Foodborne illnesses caused by Salmonella are a significant global public health concern, with eggs serving as the major transmission route (Whiley and Ross, 2015; Galiş et al., 2013). Among the various serotypes, Salmonella Typhimurium is responsible for most reported cases, particularly in the United States and Europe, where infections exceed one million annually (Chousalkar et al., 2018; Helms et al., 2005; Dar et al., 2017). A notable outbreak in the U.S. in 2010 resulted in over 1500 confirmed cases and the recall of more than 500 million eggs (Laestadius et al., 2012). Salmonella contamination can occur through transovarial transmission from infected hens or through external exposure during processing and handling (Pande et al., 2016; Cox et al., 2000). This risk is particularly concerning in populations where raw or undercooked eggs are frequently consumed, such as in Korea, highlighting the need for more effective control measures (Oh et al., 2023; Eun et al., 2024).
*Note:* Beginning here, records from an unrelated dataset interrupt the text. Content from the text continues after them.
(** * cortexd: system monitor, alert enrichment, IPC request parsing and
    rate limiting.

    A shallow embedding of [src/daemon/src/monitor/system_monitor.cpp]
    ([SystemMonitor::create_smart_alert], its background AI thread,
    [run_checks], [check_thresholds], [monitor_loop], [start]),
    of [src/daemon/src/ipc/protocol.cpp] ([Request::parse]) and of the
    [cortexd::RateLimiter] exercised by
    [src/daemon/tests/unit/test_rate_limiter.cpp].

    External collaborators (the alert store, the HTTP LLM client, the
    memory/disk/apt collectors, /proc/stat, the JSON parser) are modelled
    by the answers they give: each call site reads its answer from an
    explicit environment record, and calls with an observable side effect
    are appended to an event trace. *)

From Stdlib Require Import String List ZArith QArith Bool Lia.
Import ListNotations.

Open Scope string_scope.

(** ** Common data *)

(** [AlertSeverity] and [AlertType] of [cortexd/common.h]. *)
Inductive AlertSeverity := INFO | WARNING | ERROR | CRITICAL.

Inductive AlertType :=
| SYSTEM | APT_UPDATES | SECURITY_UPDATE | DISK_USAGE | MEMORY_USAGE
| CVE_FOUND | DEPENDENCY | LLM_ERROR | DAEMON_STATUS | AI_ANALYSIS.

Definition severity_eqb (a b : AlertSeverity) : bool :=
  match a, b with
  | INFO, INFO | WARNING, WARNING | ERROR, ERROR | CRITICAL, CRITICAL => true
  | _, _ => false
  end.

Definition alert_type_eqb (a b : AlertType) : bool :=
  match a, b with
  | SYSTEM, SYSTEM | APT_UPDATES, APT_UPDATES
  | SECURITY_UPDATE, SECURITY_UPDATE | DISK_USAGE, DISK_USAGE
  | MEMORY_USAGE, MEMORY_USAGE | CVE_FOUND, CVE_FOUND
  | DEPENDENCY, DEPENDENCY | LLM_ERROR, LLM_ERROR
  | DAEMON_STATUS, DAEMON_STATUS | AI_ANALYSIS, AI_ANALYSIS => true
  | _, _ => false
  end.

(** C++ exceptions: those derived from [std::exception] and the rest. *)
Inductive exn := StdException (what : string) | OtherException.

(** The answer of an external call: a value or a thrown exception. *)
Inductive outcome (A : Type) := Ok (a : A) | Throws (e : exn).
Arguments Ok {A} a.
Arguments Throws {A} e.

(** [std::map<std::string, std::string>] as an association list;
    [m[k] = v] replaces any previous binding of [k]. *)
Definition metadata := list (string * string).

Definition map_set (k v : string) (m : metadata) : metadata :=
  (k, v) :: filter (fun p => negb (String.eqb (fst p) k)) m.

(** Observable calls on the outside world. *)
Inductive event :=
| EvStoreCreate (sev : AlertSeverity) (ty : AlertType) (title msg : string)
    (meta : metadata)                          (** [alert_manager->create] *)
| EvLLMGenerate (prompt : string)              (** [http_llm_client_->generate] *)
| EvSpawn (parent_id : string)                 (** [std::thread ai_thread(...)] *)
| EvRunChecks                                  (** [run_checks()] *)
| EvSleep.                                     (** [sleep_for(1s)] *)

(** ** A state, exception and early-return monad

    [M S A] threads a state [S]; a computation ends normally with a
    value, by a [return;] out of the enclosing function body, or by a
    thrown exception. *)
Inductive exit (A : Type) := Normal (a : A) | Return | Raise (e : exn).
Arguments Normal {A} a.
Arguments Return {A}.
Arguments Raise {A} e.

Definition M (S A : Type) := S -> S * exit A.

Definition ret {S A} (a : A) : M S A := fun s => (s, Normal a).

Definition bind {S A B} (m : M S A) (k : A -> M S B) : M S B :=
  fun s =>
    match m s with
    | (s', Normal a) => k a s'
    | (s', Return) => (s', Return)
    | (s', Raise e) => (s', Raise e)
    end.

Notation "x <- m ;; k" := (bind m (fun x => k))
  (at level 61, m at next level, right associativity).
Notation "m ;;; k" := (bind m (fun _ => k))
  (at level 61, right associativity).

(** [return;] *)
Definition early_return {S A} : M S A := fun s => (s, Return).

(** [throw e] *)
Definition throw {S A} (e : exn) : M S A := fun s => (s, Raise e).

(** Lift the answer of an external call. *)
Definition of_outcome {S A} (o : outcome A) : M S A :=
  match o with Ok a => ret a | Throws e => throw e end.

(** [try { m } catch (const std::exception&) { log } catch (...) { log }]:
    both handlers only log, so every exception is absorbed. *)
Definition try_catch_all {S} (m : M S unit) : M S unit :=
  fun s =>
    match m s with
    | (s', Raise _) => (s', Normal tt)
    | r => r
    end.

(** [try { m } catch (const std::exception&) { log }]: only exceptions
    derived from [std::exception] are absorbed. *)
Definition try_catch_std {S} (m : M S unit) : M S unit :=
  fun s =>
    match m s with
    | (s', Raise (StdException _)) => (s', Normal tt)
    | r => r
    end.

(** A local object whose destructor runs [fin] on every way out of the
    scope: normal end, [return;] or exception unwinding. *)
Definition with_scope_guard {S A} (fin : S -> S) (m : M S A) : M S A :=
  fun s => let (s', r) := m s in (fin s', r).

(** ** The background AI analysis thread of [create_smart_alert] *)

(** What the outside world answers to one AI thread. *)
Record TaskEnv := {
  te_running : bool;          (** [running_ptr->load()] at thread start *)
  te_store_alive : bool;      (** [weak_alert_mgr.lock()] is non-null *)
  te_enable_ai_alerts : bool; (** [config.enable_ai_alerts] *)
  te_client_present : bool;   (** [http_llm_client_] is non-null *)
  te_client_configured : bool;(** [http_llm_client_->is_configured()] *)
  te_generate : outcome (bool * string * string);
                              (** [generate(...)]: success, output, error *)
  te_create : outcome string  (** [alert_mgr->create(...)] of the AI alert *)
}.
Refrigeration remains the primary strategy for limiting Salmonella contamination, with regulatory standards in the U.S. and Korea requiring egg storage at or below 7 °C and 5 °C, respectively (Li et al., 2024; Park et al., 2015). However, in regions with limited cold-chain infrastructure, refrigeration alone is insufficient to ensure microbial safety (Mercier et al., 2017). Egg coatings have been explored as a complementary approach to establish a physical barrier against bacterial penetration while preserving egg quality (Pires et al., 2020; Eddin et al., 2019). Various antimicrobial coatings, including those incorporating chitosan, nanoparticles, and pullulan, have shown potential for reducing bacterial contamination; however, high production costs have hindered their widespread application (Kim et al., 2009; Wang et al., 2021; Morsy et al., 2015).
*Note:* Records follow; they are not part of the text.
(** * The MDS message processor of the SSM agent: command dispatch core

    A shallow embedding of [agent/message/processor/processor_core.go]
    (package [processor]) and the properties of its recovery scanner,
    its ingress dispatcher and its two executors.

    The processor talks to collaborators that live in other packages
    (the MDS service client, the worker pools, the state store on disk,
    the plugin runner, the reply builder, the logger).  Every call to a
    collaborator that has an effect is recorded, in program order, in
    the [trace] of the [World]; the state store is kept as a finite map
    from file paths to file contents next to it.  Debug and info
    logging is left out of the trace; error logging is kept. *)

From stdpp Require Import gmap strings list fin_maps.
From Stdlib Require Import ZArith.

Local Open Scope Z_scope.
Local Open Scope string_scope.
Local Open Scope list_scope.

(** ** Data model (package [contracts] and [message/contracts]) *)

(** [contracts.ResultStatus] is a string type; the four constants the
    processor names are constructors, every other value of the type
    (the zero value is the empty string) is a [ResultStatusOther]. *)
Inductive ResultStatus : Type :=
  | ResultStatusInProgress
  | ResultStatusSuccess
  | ResultStatusSuccessAndReboot
  | ResultStatusFailed
  | ResultStatusOther (s : string).

#[global] Instance ResultStatus_eq_dec : EqDecision ResultStatus.
Proof. solve_decision. Defined.

(** [messageContracts.DocumentType]: the two constants the processor
    switches on, and any other value of the type. *)
Inductive DocumentType : Type :=
  | SendCommand
  | CancelCommand
  | DocumentTypeOther (s : string).

#[global] Instance DocumentType_eq_dec : EqDecision DocumentType.
Proof. solve_decision. Defined.

(** [contracts.Configuration] and the free-form parts of a reply are
    carried around by the processor and never inspected. *)
Record Configuration : Type := mkConfiguration { Settings : string }.

Record PluginResult : Type := mkPluginResult {
  Status : ResultStatus;
  Output : string
}.

Record PluginState : Type := mkPluginState {
  PluginConfiguration : Configuration;   (* field [Configuration] *)
  HasExecuted : bool;
  Result : PluginResult
}.

Record DocumentInfo : Type := mkDocumentInfo {
  CommandID : string;
  MessageID : string;
  Destination : string;
  DocumentStatus : ResultStatus;
  RunCount : Z;
  AdditionalInfo : string;
  DocumentTraceOutput : string;
  RuntimeStatus : string
}.

Record CancelCommandInfo : Type := mkCancelCommandInfo {
  CancelMessageID : string;
  CancelCommandID : string;
  DebugInfo : string
}.

Record DocumentState : Type := mkDocumentState {
  DocumentInformation : DocumentInfo;
  DocType : DocumentType;                 (* field [DocumentType] *)
  PluginsInformation : gmap string PluginState;
  CancelInformation : CancelCommandInfo
}.

(** The reply envelope returned by [buildReply]. *)
Record SendReplyPayload : Type := mkSendReplyPayload {
  ReplyAdditionalInfo : string;
  ReplyDocumentStatus : ResultStatus;
  ReplyDocumentTraceOutput : string;
  ReplyRuntimeStatus : string
}.

(** [ssmmds.Message]: every field is a [*string], [None] is [nil]. *)
Record Message : Type := mkMessage {
  MessageId : option string;
  Topic : option string;
  Payload : option string;
  MsgDestination : option string        (* field [Destination] *)
}.

(** Zero values, as [var x T] gives them. *)
Definition zeroDocumentInfo : DocumentInfo :=
  mkDocumentInfo "" "" "" (ResultStatusOther "") 0 "" "" "".

Definition zeroDocumentState : DocumentState :=
  mkDocumentState zeroDocumentInfo (DocumentTypeOther "") ∅
                  (mkCancelCommandInfo "" "" "").

(** Field updates written [x.f = v] in the source. *)
Definition setDocumentInformation (i : DocumentInfo) (d : DocumentState) : DocumentState :=
  mkDocumentState i (DocType d) (PluginsInformation d) (CancelInformation d).

Definition setPluginsInformation (p : gmap string PluginState) (d : DocumentState) : DocumentState :=
  mkDocumentState (DocumentInformation d) (DocType d) p (CancelInformation d).

Definition setCancelInformation (c : CancelCommandInfo) (d : DocumentState) : DocumentState :=
  mkDocumentState (DocumentInformation d) (DocType d) (PluginsInformation d) c.

Definition setRunCount (n : Z) (i : DocumentInfo) : DocumentInfo :=
  mkDocumentInfo (CommandID i) (MessageID i) (Destination i) (DocumentStatus i) n
                 (AdditionalInfo i) (DocumentTraceOutput i) (RuntimeStatus i).

Definition setDocumentStatus (s : ResultStatus) (i : DocumentInfo) : DocumentInfo :=
  mkDocumentInfo (CommandID i) (MessageID i) (Destination i) s (RunCount i)
                 (AdditionalInfo i) (DocumentTraceOutput i) (RuntimeStatus i).

Definition setDebugInfo (s : string) (c : CancelCommandInfo) : CancelCommandInfo :=
  mkCancelCommandInfo (CancelMessageID c) (CancelCommandID c) s.

Definition setResultStatus (s : ResultStatus) (p : PluginState) : PluginState :=
  mkPluginState (PluginConfiguration p) (HasExecuted p)
                (mkPluginResult s (Output (Result p))).

(** The four document-level fields both executors copy from the reply
    envelope into a [DocumentInfo]. *)
Definition setReplyFields (r : SendReplyPayload) (i : DocumentInfo) : DocumentInfo :=
  mkDocumentInfo (CommandID i) (MessageID i) (Destination i)
                 (ReplyDocumentStatus r) (RunCount i)
                 (ReplyAdditionalInfo r) (ReplyDocumentTraceOutput r) (ReplyRuntimeStatus r).

(** [RunCount++] on a Go [int] (64 bits on the supported hosts): the
    sum wraps around in two's complement. *)
Definition wrapInt (z : Z) : Z := (z + 2 ^ 63) mod 2 ^ 64 - 2 ^ 63.

(** ** Collaborators and the world they act on *)

Inductive Pool : Type := sendCommandPool | cancelCommandPool.

(** The closures handed to [Pool.Submit]: which executor the job runs,
    and the document it has captured. *)
Inductive Job : Type :=
  | JobProcessSendCommandMessage (docState : DocumentState)
  | JobRunCmdsUsingCmdState (command : DocumentState)
  | JobProcessCancelCommandMessage (docState : DocumentState).

(** [service.FailureType]; the processor uses one constant. *)
Inductive FailureType : Type := InternalHandlerException.

(** One constructor per effectful call the processor makes. *)
Inductive Event : Type :=
  | LogError (msg : string)
  | PersistDataCall (commandID instanceID folder : string) (d : DocumentState)
  | PersistDocumentInfoCall (info : DocumentInfo) (commandID instanceID folder : string)
  | MoveCommandStateCall (commandID instanceID src dst : string)
  | SendResponseCall (messageID pluginID : string) (outputs : gmap string PluginResult)
  | SendDocLevelResponseCall (messageID : string) (status : ResultStatus) (info : string)
  | RunPluginsCall (messageID : string) (configs : gmap string Configuration)
  | SubmitCall (pool : Pool) (jobID : string) (job : Job)
  | CancelCall (pool : Pool) (jobID : string)
  | FailMessageCall (messageID : string) (reason : FailureType)
  | AcknowledgeMessageCall (messageID : string)
  | DeleteMessageCall (messageID : string)
  | HandleAwsErrorCall.

(** A file of the state tree either holds the JSON of a document or
    something [jsonutil.UnmarshalFile] fails on. *)
Inductive File : Type :=
  | FileDoc (d : DocumentState)
  | FileUnreadable.

(** A path [<DataStorePath>/<instanceID>/<CommandRoot>/state/<folder>/<name>]
    is kept as its three varying components. *)
Definition Path : Type := string * string * string.

Record World : Type := mkWorld {
  store : gmap (string * string * string) File;
  trace : list Event
}.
Bacteriophages (phages), viruses that specifically infect and lyse bacteria, have emerged as promising alternatives to conventional antimicrobial methods (Wittebole et al., 2013; Golkar et al., 2014). Unlike antibiotics and chemical disinfectants, phages offer high specificity and minimal environmental impact and have been classified as Generally Recognized as Safe (GRAS) by the U.S. Food and Drug Administration (FDA) (Bisen et al., 2024; Soni and Nannapaneni, 2010). Since the discovery of the lytic Salmonella phage Felix-O1, phages have been explored as tools to enhance food safety, including the control of Salmonella on eggshells (Whichard et al., 2003; Cao et al., 2022; Braz et al., 2025a). However, the eggshell is a challenging substrate where environmental stresses, especially rapid desiccation, can severely limit phage viability and efficacy (Azari et al., 2023). To overcome these barriers, various delivery strategies such as spraying, microencapsulation, and biopolymer coatings have been investigated (Hernández-Arteaga et al., 2025; Wang et al., 2024; Gvaladze et al., 2024). These efforts highlight the need for robust, long-lasting phage formulations optimized for eggshell application to improve retention and enhance antimicrobial efficacy under real-world conditions (Pires et al., 2022).

This study aimed to develop and evaluate a phage emulsion coating to enhance the safety of eggs, to address the challenges on eggshell surfaces. A newly isolated T4-like lytic phage, pSe_SNUABM_01, exhibited strong lytic activity against Salmonella Typhimurium. A mineral oil-based emulsion was optimized for phage stability and antibacterial efficacy (Waimaloengora-Ek et al., 2009). The antibacterial effectiveness of the phage emulsion coating was assessed by evaluating its ability to prevent Salmonella penetration, reduce bacterial colonization, and improve microbiological safety. This approach represents a viable and sustainable strategy for reducing Salmonella-associated foodborne illnesses, particularly in regions with limited refrigeration.